Vitória folgada no Senado ajuda, mas não resolve base para governar

Os 64 votos favoráveis à PEC da Transição – 15 a mais que os 49 necessários, e nos dois turnos – mostraram um desenho favorável à aprovação também na Câmara do Deputados.

A maior resistência, claro, ficou por conta do PL, o partido capturado por Jair Bolsonaro, do PP e do Podemos, que tem uma bancada ainda numerosa no Senado, mas onde se deve registrar a importante dissidência dos senadores Álvaro Dias e Flávio Arns, que votaram a favor da PEC.

O desenho favorável, embora não se possa transferir a orientação de uma casa para outra, vem do fato de que o Republicanos, um dos partidos da tríade do Centrão, e o União Brasil, quarto maior partido na Câmara, terem nitidamente uma orientação de voto a favor do novo governo.

É improvável que Arthur Lira deixe de ter uma orientação favorável à aprovação da PEC e isso deve acontecer na próxima terça ou quarta feira. Mas depende dele que a votação corra lá, como no Senado, em clima tranquilo.

O resultado, porém, não é um indicador de como será o relacionamento entre o governo Lula e o novo parlamento, com a composição que terá a partir de 1° de fevereiro, cm maior participação de “direita feroz”.

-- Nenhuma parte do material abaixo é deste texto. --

(* ===== verification/Patch.v ===== *)
(** * Patching stores

    [reactive_stores/src/patch.rs]: a store or a field takes a new value, and
    only what differs is notified.  The code is driven by the type of the value:
    [ty] lists the types of the model, [mode] what the attributes of
    [#[derive(Store, Patch)]] say of a field of a struct.  What the macro
    generates for a struct is the branch of [TyStruct]. *)

From stdpp Require Import base gmap list.
From S2P Require Import Prelude FieldKeys Stores.

Section patch.
Context {K : Type} `{Countable K}.
Variable visit_keys : gmap K (nat * nat) → list (K * (nat * nat)).
Variable visit_new : gmap K nat → list (K * nat).

(** [#[store(key: K = key_fn)]], [#[store(skip)]] *)
Inductive mode :=
| Plain
| Keyed (key_fn : data → K)
| Skip.

Inductive ty :=
| TyPrim
| TyStruct (fields : list (mode * ty))
| TyOption (t : ty)
| TyVec (t : ty).

Local Abbreviation M := (stateM (@ArcStore K _ _)).

(** The closure [notify] that patching is given *)
Definition notify_path (path : StorePath) : M unit :=
  triggers ← triggers_for_path_unkeyed path; for_each trigger_notify triggers.

(** ** Keyed patches of vectors *)

(** [IndexMap::insert] *)
Fixpoint index_map_insert {V} (key : K) (v : V) (l : list (K * V)) : list (K * V) :=
  match l with
  | [] => [(key, v)]
  | (key', v') :: l => if decide (key = key') then (key', v) :: l else (key', v') :: index_map_insert key v l
  end.

Section keyed_patch.
Variable patch : data → data → StorePath → M data.
Variable path_at_key : K → M (option StorePath).

(** The loop over [new_keyed], with the vector that is rebuilt *)
Fixpoint patch_entries (new_keyed : list (K * (nat * data))) (old_keyed : gmap K (nat * data))
    (new : list data) (has_changed : bool) : M (list data * bool) :=
  match new_keyed with
  | [] => mret (new, has_changed)
  | (key, (new_idx, new_value)) :: new_keyed =>
      let old_at_key := old_keyed !! key in
      let old_keyed := delete key old_keyed in
      match old_at_key with
      | None => patch_entries new_keyed old_keyed (new ++ [new_value]) true
      | Some (old_idx, old_value) =>
          let has_changed := has_changed || negb (old_idx =? new_idx) in
          let new := new ++ [old_value] in
          field_to_patch ← unwrapM (new !! new_idx);
          path ← path_at_key key;
          match path with
          | Some path =>
              v ← patch new_value field_to_patch path;
              patch_entries new_keyed old_keyed (<[new_idx := v]> new) has_changed
          | None => patch_entries new_keyed old_keyed new true
          end
      end
  end.

Definition patch_field_keyed (key_fn : data → K) (new old : list data) : M (list data * bool) :=
  let old_keyed := foldl (λ m p, <[key_fn p.2 := p]> m) ∅ (imap pair old) in
  let new_keyed := foldl (λ l p, index_map_insert (key_fn p.2) p l) [] (imap pair new) in
  let has_changed := existsb (λ p, bool_decide (p.1 ∉ map fst new_keyed)) (map_to_list old_keyed) in
  patch_entries new_keyed old_keyed [] has_changed.
End keyed_patch.

(** ** Patches by type *)

(** The closure [path_at_key] of the derived code *)
Definition derived_path_at_key (path : StorePath) (key : K) : M (option StorePath) :=
  e ← with_field_keys path (λ keys, ((fk_get key keys, []), keys)) (mret []);
  mret (match e with Some (_, idx) => Some (path ++ [idx]) | None => None end).

(** The items of two vectors side by side: those that are in both are patched,
    those at the end of the new one are added. *)
Fixpoint zip_patch (patch : data → data → StorePath → M data) (path : StorePath) (idx : nat)
    (new old : list data) : M (list data) :=
  match new, old with
  | n :: new, o :: old =>
      v ← patch n o (path ++ [idx]);
      items ← zip_patch patch path (S idx) new old;
      mret (v :: items)
  | adds, [] => mret adds
  | [], _ => mret []
  end.

(** The fields of a struct one after the other, each with its number *)
Fixpoint patch_fields (fields : list (nat → data → data → M data)) (idx : nat) (new old : list data) : M (list data) :=
  match fields, new, old with
  | field :: fields, n :: new, o :: old =>
      v ← field idx n o;
      values ← patch_fields fields (S idx) new old;
      mret (v :: values)
  | [], [], [] => mret []
  | _, _, _ => panics
  end.

(** What is left of the value [old], after [old.patch_field(new, path, notify, keys)] *)
Fixpoint patch_field (t : ty) (new old : data) (path : StorePath) : M data :=
  match t, new, old with
  | TyPrim, VPrim new, VPrim old =>
      if decide (new ≠ old) then _ ← notify_path path; mret (VPrim new) else mret (VPrim old)
  | TyOption t, VOption new, VOption old =>
      match old, new with
      | None, None => mret (VOption None)
      | Some _, None => _ ← notify_path path; mret (VOption None)
      | None, Some new => _ ← notify_path path; mret (VOption (Some new))
      | Some old, Some new =>
          v ← patch_field t new old (path ++ [0]);
          mret (VOption (Some v))
      end
  | TyVec t, VVec new, VVec old =>
      match new, old with
      | [], [] => mret (VVec [])
      | [], _ => _ ← notify_path path; mret (VVec [])
      | _, [] => _ ← notify_path path; mret (VVec new)
      | _, _ =>
          items ← zip_patch (patch_field t) path 0 new old;
          _ ← (if length new =? length old then mret tt else notify_path path);
          mret (VVec items)
      end
  | TyStruct fields, VStruct new, VStruct old =>
      values ← patch_fields (map (λ '(mode, t), λ idx n o,
          match mode with
          | Skip => mret o
          | Plain => patch_field t n o (path ++ [idx])
          | Keyed key_fn =>
              match t, n, o with
              | TyVec t, VVec n, VVec o =>
                  r ← patch_field_keyed (patch_field t) (derived_path_at_key path) key_fn n o;
                  let '(items, structure_changed) := r in
                  _ ← (if (structure_changed : bool) then notify_path (path ++ [idx]) else mret tt);
                  mret (VVec items)
              | _, _, _ => panics
              end
          end) fields) 0 new old;
      mret (VStruct values)
  | _, _, _ => panics
  end.

(** ** [patch] *)

Definition patch (t : ty) (f : field) (new : data) : M unit :=
  path ← path_unkeyed (accessor visit_keys visit_new f);
  w ← writer (accessor visit_keys visit_new f);
  match w with
  | Some (writer, p) =>
      let writer := guard_untrack writer in
      old ← deref p;
      v ← patch_field t new old path;
      _ ← modify (λ s, set_value (update_at p (λ _, v) (st_value s)) s);
      drop_guard writer
  | None => mret tt
  end.

(** [KeyedSubfield::patch], for a vector of items of type [t] *)
Definition KeyedSubfield_patch (inner : field) (path_segment : nat) (key_fn : data → K) (t : ty)
    (new : list data) : M unit :=
  let inner := accessor visit_keys visit_new inner in
  let self := KeyedSubfield inner path_segment in
  path ← path_unkeyed self;
  w ← writer self;
  structure_changed ← match w with
    | Some (writer, p) =>
        let writer := guard_untrack writer in
        old ← deref p;
        r ← patch_field_keyed (patch_field t)
              (λ key, e ← get_keyed inner path_segment key_fn key path;
                      mret (match e with Some (_, idx) => Some (path ++ [idx]) | None => None end))
              key_fn new (items old);
        let '(new, structure_changed) := r in
        _ ← modify (λ s, set_value (update_at p (λ _, VVec new) (st_value s)) s);
        _ ← drop_guard writer;
        mret structure_changed
    | None => mret false
    end;
  _ ← (if (structure_changed : bool) then
         trigger ← get_trigger_unkeyed path;
         _ ← trigger_notify (children trigger);
         for_each (λ p, inner ← get_trigger_unkeyed p; trigger_notify (children inner)) (ancestors path)
       else mret tt);
  update_keys visit_keys visit_new inner path_segment key_fn.
End patch.
(* ===== verification/StoreAccess.v ===== *)
(** * Lemmas on stores

    Where an accessor stands ([resolved]), what its operations do there, and
    which triggers they track and notify.  [placed] relates the path of a part
    to the way into the value, by the types of the store. *)

From stdpp Require Import base gmap list.
From S2P Require Import Prelude FieldKeys Stores Patch.

(** ** Runs that return *)

Definition ensures {S A} (c : stateM S A) (s : S) (Q : A → S → Prop) : Prop :=
  match c s with Ok (a, s') => Q a s' | _ => False end.

Section ensures_rules.
Context {S : Type}.

Lemma ensures_ret {A} (a : A) (s : S) Q : Q a s → ensures (mret a) s Q.
Proof. done. Qed.

Lemma ensures_bind {A B} (c : stateM S A) (f : A → stateM S B) s Q R :
  ensures c s R → (∀ a s', R a s' → ensures (f a) s' Q) → ensures (x ← c; f x) s Q.
Proof.
  unfold ensures, mbind, stateM_bind. intros Hc Hf. destruct (c s) as [[a s']| |]; [|done|done]. by apply Hf.
Qed.

Lemma ensures_mono {A} (c : stateM S A) s (Q R : A → S → Prop) :
  ensures c s Q → (∀ a s', Q a s' → R a s') → ensures c s R.
Proof. unfold ensures. destruct (c s) as [[a s']| |]; naive_solver. Qed.

Lemma ensures_eq {A B} (c : stateM S A) (f : A → stateM S B) s a s' Q :
  c s = Ok (a, s') → ensures (f a) s' Q → ensures (x ← c; f x) s Q.
Proof. unfold ensures, mbind, stateM_bind. by intros ->. Qed.

Lemma ensures_gets {A B} (g : S → A) (f : A → stateM S B) s Q :
  ensures (f (g s)) s Q → ensures (x ← gets g; f x) s Q.
Proof. done. Qed.

Lemma ensures_modify {B} (g : S → S) (f : unit → stateM S B) s Q :
  ensures (f tt) (g s) Q → ensures (x ← modify g; f x) s Q.
Proof. done. Qed.
(* ===== verification/PatchProps.v ===== *)
(** * What a patch changes and notifies

    [patched]: a patch of a value notifies a list of positions and leaves a new
    value; the positions are such that the parts there differ, and every part
    that differs is above or below one of them. *)

From stdpp Require Import base gmap list.
From S2P Require Import Prelude FieldKeys Stores Patch StoreAccess StoreProps.

Section patch_facts.
Context {K : Type} `{Countable K}.
Variable visit_keys : gmap K (nat * nat) → list (K * (nat * nat)).
Variable visit_new : gmap K nat → list (K * nat).

Local Abbreviation St := (@ArcStore K _ _).
Local Abbreviation M := (stateM (@ArcStore K _ _)).
Local Abbreviation ty := (@ty K).

(** ** Types *)

Lemma ty_nested_ind (P : ty → Prop) :
  P TyPrim → (∀ fields, Forall (λ f, P f.2) fields → P (TyStruct fields)) →
  (∀ t, P t → P (TyOption t)) → (∀ t, P t → P (TyVec t)) → ∀ t, P t.
Proof.
  intros HP HS HO HV. fix IH 1. intros [|fields|t|t]; [exact HP| |apply HO, IH|apply HV, IH].
  apply HS. induction fields as [|[m t] fields IHf]; constructor; [apply IH|exact IHf].
Qed.

Fixpoint has_type (t : ty) (v : data) : Prop :=
  match t, v with
  | TyPrim, VPrim _ => True
  | TyStruct fields, VStruct values => Forall2 (λ (T : data → Prop) v, T v) (map (λ '(_, t), has_type t) fields) values
  | TyOption t, VOption o => match o with Some v => has_type t v | None => True end
  | TyVec t, VVec items => Forall (has_type t) items
  | _, _ => False
  end.
Lemma new_triggers : triggers_wf (K := Z) new_store.
Proof. split; [by exists 0%nat|intros p t; cbn; by rewrite lookup_empty|intros p q t u; cbn; by rewrite lookup_empty]. Qed.
Lemma keyed_triggers : triggers_wf keyed_store.
Proof. split; [by exists 0%nat|intros p t; cbn; by rewrite lookup_empty|intros p q t u; cbn; by rewrite lookup_empty]. Qed.
Lemma read_triggers : triggers_wf read_store.
Proof. split; [by exists 0%nat|intros p t; cbn; by rewrite lookup_empty|intros p q t u; cbn; by rewrite lookup_empty]. Qed.

Lemma keyed_store_keys : st_keys keyed_store !! [0%nat] = Some (updated_keys visit_keys visit_new new_store [0%nat] [10; 11; 12]).2.
Proof. apply lookup_insert_eq. Qed.

Lemma updated_wf : fk_wf (updated_keys visit_keys visit_new new_store [0%nat] [10; 11; 12]).2.
Proof.
  assert (NoDup [10; 11; 12]) as Hn by decided. unfold updated_keys. change (st_keys new_store !! [0%nat]) with (@None (@FieldKeys Z _ _)). cbn [default from_option].
  pose proof (fk_update_ok visit_keys visit_new (λ _, reflexivity _) (λ _, reflexivity _) [10; 11; 12] (FieldKeys_new [10; 11; 12])
    (proj1 (FieldKeys_new_ok visit_keys _ Hn)) Hn) as Hup.
  destruct (fk_update _ _ _ _) as [ik fk]. apply Hup.
Qed.

Lemma keyed_keys_wf : keys_wf keyed_store.
Proof.
  intros p keys Hk. cbn in Hk. apply lookup_insert_Some in Hk as [[_ <-]|[_ Hk]]; [apply updated_wf|].
  by rewrite lookup_empty in Hk.
Qed.
Lemma ended_at_run k v c es : ∀ m, ended_at k v c m →
  ended_at k v (c || canceled_in k es) (foldl (multi_step action_fn) m es).
Proof.
  revert c. induction es as [| e es IH]; intros c m Hm.
  - cbn. by rewrite orb_false_r.
  - change (e :: es) with ([e] ++ es). rewrite canceled_in_app, orb_assoc. cbn [app foldl].
    by apply IH, ended_at_step.
Qed.

Lemma runs_at_end k i c m : runs_at k i 0 c m →
  ended_at k (if c then None else Some (result (action_fn i))) c (multi_poll k m).
Proof.
  intros [Ht Hs]. unfold multi_poll. rewrite Ht, Hs. cbn. split; cbn;
    rewrite list_lookup_insert_eq by (by eapply lookup_lt_Some); [done |]. by destruct c.
Qed.

Lemma dispatch_runs es1 i : let k := length (multi_dispatches es1) in
  runs_at k i (polls_left (action_fn i)) false (multi (es1 ++ [MDispatch false i])).
Proof.
  destruct (multi_run_ok es1) as [Hs Ht _ _]. unfold multi_run. rewrite foldl_app. cbn.
  split; cbn; rewrite lookup_app_r by (unfold multi_run in *; lia).
  - unfold multi_run in Ht. rewrite Ht, Nat.sub_diag. cbn. by destruct (action_fn i).
  - unfold multi_run in Hs. by rewrite Hs, Nat.sub_diag.
Qed.

(** C35: every submission of a multi-action goes its own way, whatever else is
    dispatched, polled and canceled.  Let [k] be the number of dispatches before
    that of an input [i].  As long as the task [k] was polled no more often than
    its future is pending, the submission [k] is pending and shows its input.  At
    the next poll it ends: from then on it is not pending, shows no input, and
    has the result of the future of [i], or no value if it was canceled before
    this poll; a later cancellation takes nothing away.  There is one submission
    for each dispatch, and the version counts those that are not pending. *)
Theorem submissions_get_results (i : I) (es1 es2 : list (multi_event I O)) :
  let k := length (multi_dispatches es1) in
  let es := es1 ++ MDispatch false i :: es2 in
  (polls_of k es2 ≤ polls_left (action_fn i) →
     submissions (multi es) !! k = Some (mkSubmission (Some i) None true (canceled_in k es2))) ∧
  (∀ before after, es2 = before ++ MPoll k :: after → polls_of k before = polls_left (action_fn i) →
     submissions (multi es) !! k =
       Some (mkSubmission None (if canceled_in k before then None else Some (result (action_fn i)))
               false (canceled_in k es2))) ∧
  length (submissions (multi es)) = length (multi_dispatches es) ∧
  multi_version (multi es) = length (filter (λ s, sub_pending s = false) (submissions (multi es))).
Proof.
  intros k es. pose proof (dispatch_runs es1 i) as Hd. fold k in Hd.
  assert (multi es = foldl (multi_step action_fn) (multi (es1 ++ [MDispatch false i])) es2) as Hrun.
  { unfold es, multi_run. rewrite !foldl_app. done. }
  split_and!.
  - intros Hn. rewrite Hrun. by apply (runs_at_run k i _ false es2 _ Hd).
  - intros before after -> Hn. rewrite Hrun, foldl_app. cbn [foldl multi_step].
    pose proof (runs_at_run k i _ false before _ Hd ltac:(lia)) as Hb. rewrite Hn, Nat.sub_diag in Hb.
    apply runs_at_end in Hb. apply (ended_at_run k _ _ after) in Hb as [_ ->]. cbn [orb].
    rewrite canceled_in_app. done.
  - apply multi_run_ok.
  - apply version_counts_ended.
Qed.
End Props.

(** ** Cases *)

Module Cases.
Definition double (n : nat) : fut nat := mkFut (n mod 3) (2 * n).

(** Both dispatches complete, in order; the version, documented as the number
    of times that the action has completed, counts only the last one. *)
Example version_counts_last :
  let a := action_run double None [Dispatch false 3; Dispatch false 6; Poll 0 true; Poll 1 true] in
  version a = 1 ∧ value a = Some 12.
Proof. by vm_compute. Qed.

(** The last dispatch is aborted, and the one before it completes after that:
    its result is dropped, and the action shows none. *)
Example abort_drops_earlier_result :
  let a := action_run double None [Dispatch false 3; Dispatch false 5; Abort 1; Poll 1 true; Poll 0 true] in
  in_flight a = 0 ∧ version a = 0 ∧ value a = None.
Proof. by vm_compute. Qed.

Lemma last_dispatch_decides_witness :
  forallb (leaves_alone (I := nat) (length (dispatches [Dispatch false 5; Poll 0 true; Dispatch false 4])))
    [Poll 1 true; Poll 2 true; DropHandle 2; Poll 1 false; Abort 0] = true ∧
  let a := action_run double None ([Dispatch false 5; Poll 0 true; Dispatch false 4] ++ Dispatch false 6 ::
    [Poll 1 true; Poll 2 true; DropHandle 2; Poll 1 false; Abort 0]) in
  value a = match tasks a !! length (dispatches [Dispatch false 5; Poll 0 true; Dispatch false 4]) with
            | Some None => Some (result (double 6))
            | _ => value (action_run double None [Dispatch false 5; Poll 0 true; Dispatch false 4])
            end.
Proof.
  split; [reflexivity |].
  exact (last_dispatch_decides double None 6 [Dispatch false 5; Poll 0 true; Dispatch false 4]
    [Poll 1 true; Poll 2 true; DropHandle 2; Poll 1 false; Abort 0] eq_refl).
Defined.
Definition is_any (a : attr) : bool := match a with AAny _ _ => true | _ => false end.
Fixpoint has_type (a : attr) (t : attr_type) : bool :=
  match a, t with
  | AUnit, TUnit => true
  | AValue k v, TValue k' t => bool_decide (k = k') && value_has_type v t
  | ACustom _ v, TCustom t => value_has_type v t
  | AClass c, TClass t => class_has_type c t
  | AStyle s, TStyle t => style_has_type s t
  | AInner i, TInner t => inner_has_type i t
  | APair a b, TPair t u => has_type a t && has_type b u
  | AAny t a, TAny => has_type a t
  | AVec l, TVec => forallb (λ a, is_any a && has_type a TAny) l
  | _, _ => false
  end.

Definition is_any_state (s : attr_state) : bool := match s with StAny _ _ _ => true | _ => false end.
Fixpoint state_has_type (s : attr_state) (t : attr_type) : bool :=
  match s, t with
  | StUnit, TUnit => true
  | StValue v, TValue _ t | StValue v, TCustom t => value_has_type v t
  | StClass c, TClass t => class_has_type c t
  | StStyle s, TStyle t => style_has_type s t
  | StInner i, TInner t => inner_has_type i t
  | StPair s s', TPair t u => state_has_type s t && state_has_type s' u
  | StAny t s _, TAny => state_has_type s t
  | StVec l, TVec => forallb (λ s, is_any_state s && state_has_type s TAny) l
  | _, _ => false
  end.

(** Induction that reaches into the vectors *)
Fixpoint attr_ind' (P : attr → Prop)
    (Hunit : P AUnit) (Hvalue : ∀ k v, P (AValue k v)) (Hcustom : ∀ k v, P (ACustom k v))
    (Hclass : ∀ c, P (AClass c)) (Hstyle : ∀ s, P (AStyle s)) (Hinner : ∀ i, P (AInner i))
    (Hpair : ∀ a b, P a → P b → P (APair a b)) (Hany : ∀ t a, P a → P (AAny t a))
    (Hvec : ∀ l, Forall P l → P (AVec l)) (a : attr) : P a :=
  let go := attr_ind' P Hunit Hvalue Hcustom Hclass Hstyle Hinner Hpair Hany Hvec in
  match a with
  | AUnit => Hunit
  | AValue k v => Hvalue k v
  | ACustom k v => Hcustom k v
  | AClass c => Hclass c
  | AStyle s => Hstyle s
  | AInner i => Hinner i
  | APair a b => Hpair a b (go a) (go b)
  | AAny t a => Hany t a (go a)
  | AVec l => Hvec l ((fix all l : Forall P l :=
                         match l with
                         | [] => Forall_nil_2 P
                         | a :: l => Forall_cons_2 P a l (go a) (all l)
                         end) l)
  end.
(* ===== verification/AttrProps.v ===== *)
(** * Rebuilding attributes

    After any rebuilds an element shows what a new element would show, as long
    as the parts of a tuple keep to their own cells and names do not change; and
    the states of attributes keep their types, so no downcast goes wrong. *)

From Stdlib Require Import NArith.
From stdpp Require Import base list gmap strings.
From S2P Require Import Prelude JsScript Attributes AttrFacts.

Open Scope N_scope.

(** ** The cells of a change

    The cells that two values of an attribute, or a rebuild from one to the
    other, may touch *)

Definition covers (k : NamedAttributeKey) (c : cell) : bool :=
  match k, c with
  | KAttribute k, CAttr k' => bool_decide (k' = k)
  | KAttribute k, CClass _ => bool_decide (k = key_class)
  | KAttribute k, CCss _ => bool_decide (k = key_style)
  | KInnerHtml, CInner => true
  | _, _ => false
  end.
Fixpoint class_span (c : class_value) (x : cell) : bool :=
  match c with
  | CStr _ => covers (KAttribute key_class) x
  | CToggle n _ => bool_decide (x = CClass n)
  | CNone => false
  | CSome c => class_span c x
  end.
Fixpoint class_touched (c c' : class_value) (x : cell) : bool :=
  match c, c' with
  | CStr s, CStr s' =>
      if decide (s = s') then match x with CClass n => bool_decide (n ∈ tokens s) | _ => false end
      else class_span c x
  | CSome c, CSome c' => class_touched c c' x
  | _, _ => class_span c x || class_span c' x
  end.
Fixpoint style_span (s : style_value) (x : cell) : bool :=
  match s with
  | SStr _ => covers (KAttribute key_style) x
  | SPair p _ => bool_decide (x = CCss p)
  | SNone => false
  | SSome s => style_span s x
  end.
Fixpoint style_touched `{Browser} (s s' : style_value) (x : cell) : bool :=
  match s, s' with
  | SStr t, SStr t' =>
      if decide (t = t') then match x with CCss p => bool_decide (is_Some (css_declared t p)) | _ => false end
      else style_span s x
  | SSome s, SSome s' => style_touched s s' x
  | _, _ => style_span s x || style_span s' x
  end.
Fixpoint touched `{Browser} (a a' : attr) (x : cell) : bool :=
  match a, a' with
  | AValue k _, AValue k' _ | ACustom k _, ACustom k' _ =>
      covers (KAttribute k) x || covers (KAttribute k') x
  | AClass c, AClass c' => class_touched c c' x
  | AStyle s, AStyle s' => style_touched s s' x
  | AInner _, AInner _ => covers KInnerHtml x
  | APair a b, APair a' b' => touched a a' x || touched b b' x
  | AAny _ a, AAny _ a' => touched a a' x
  | AVec l, AVec l' => existsb (λ k, covers k x) (keys (AVec l) ++ keys (AVec l'))
  | _, _ => false
  end.

(** Style properties keep their names. *)
Fixpoint style_same_names (s s' : style_value) : bool :=
  match s, s' with
  | SPair p _, SPair p' _ => bool_decide (p = p')
  | SSome s, SSome s' => style_same_names s s'
  | _, _ => true
  end.

(** The changes for which a rebuild is as good as a build *)
Fixpoint compatible `{Browser} (a a' : attr) : Prop :=
  match a, a' with
  | ACustom k _, ACustom k' _ => k = k'
  | AStyle s, AStyle s' => style_same_names s s'
  | APair a b, APair a' b' =>
      compatible a a' ∧ compatible b b' ∧
      ∀ x, visible x → touched a a' x →
        touched b b' x = false ∧ written b x = None ∧ written b' x = None
  | AAny t a, AAny t' a' => t = t' ∧ compatible a a'
  | _, _ => True
  end.

(** The state of an attribute, but for the keys of erased attributes, which only
    the vector that holds them reads *)
Fixpoint state_of (s : attr_state) (a : attr) : Prop :=
  match s, a with
  | StPair s s', APair a b => state_of s a ∧ state_of s' b
  | StAny t s _, AAny t' a => t = t' ∧ state_of s a
  | s, a => s = shown a
  end.

Lemma state_of_shown a : state_of (shown a) a.
Proof. induction a; simpl; auto. Qed.

Section updates.
Context `{Browser} {E : Type} `{!Element E} `{!ElementLaws E}.

(** [m] returns a result in [P] and turns [w] into [w'] on the cells of [F], when
    the element shows [w] there *)
Definition updates {A} (F : cell → bool) (w w' : write) (m : stateM E A) (P : A → Prop) : Prop :=
  ∀ e, (∀ c, visible c → F c → look e c = mjoin (w c)) →
  ∃ x e', m e = Ok (x, e') ∧ P x ∧
          ∀ c, visible c → look e' c = if F c then mjoin (w' c) else look e c.

Lemma does_updates {A} (F : cell → bool) (w w' u : write) (m : stateM E A) x (P : A → Prop) :
  does m x u → P x →
  (∀ c, visible c → if F c then mjoin (over w u c) = mjoin (w' c) else u c = None) →
  updates F w w' m P.
Proof.
  intros Hm HP Hu e He. destruct (Hm e) as (e'&He'&Hw). exists x, e'. split_and!; [done..|].
  intros c Hc. rewrite Hw by done. specialize (Hu c Hc). unfold over in Hu.
  destruct (F c) eqn:HF.
  - rewrite <- Hu. destruct (u c); [done|]. apply He; [done|]. by rewrite HF.
  - by rewrite Hu.
Qed.

Lemma updates_map {A B} F w w' (m : stateM E A) (f : A → B) (P : A → Prop) (Q : B → Prop) :
  updates F w w' m P → (∀ x, P x → Q (f x)) → updates F w w' (s ← m; mret (f s)) Q.
Proof.
  intros Hm HQ e He. destruct (Hm e He) as (x&e'&Hx&HP&Hl).
  exists (f x), e'. rewrite (bind_Ok _ _ _ _ _ Hx). auto.
Qed.

Lemma updates_ext {A} (F F' : cell → bool) w w' (m : stateM E A) (P : A → Prop) :
  (∀ c, F c = F' c) → updates F w w' m P → updates F' w w' m P.
Proof.
  intros HF Hm e He. destruct (Hm e) as (x&e'&?&?&Hl).
  { intros c. rewrite HF. auto. }
  exists x, e'. split_and!; [done..|]. intros c. rewrite <- HF. auto.
Qed.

Após a aprovação da PEC na Câmara, o eixo da conversa muda para esta sintonia: a de fazer uma base suficiente com o Congresso de 2023.

Um passo de cada vez, esta é a orientação de Lula e não a de fechar um “pacote”, como fazia Jair Bolsonaro.

Sempre tendo na cabeça a frase de Magalhães Pinto, velha raposa parlamentar: “Política é como nuvem. Você olha, ela está de um jeito. Olha de novo e ela já mudou”.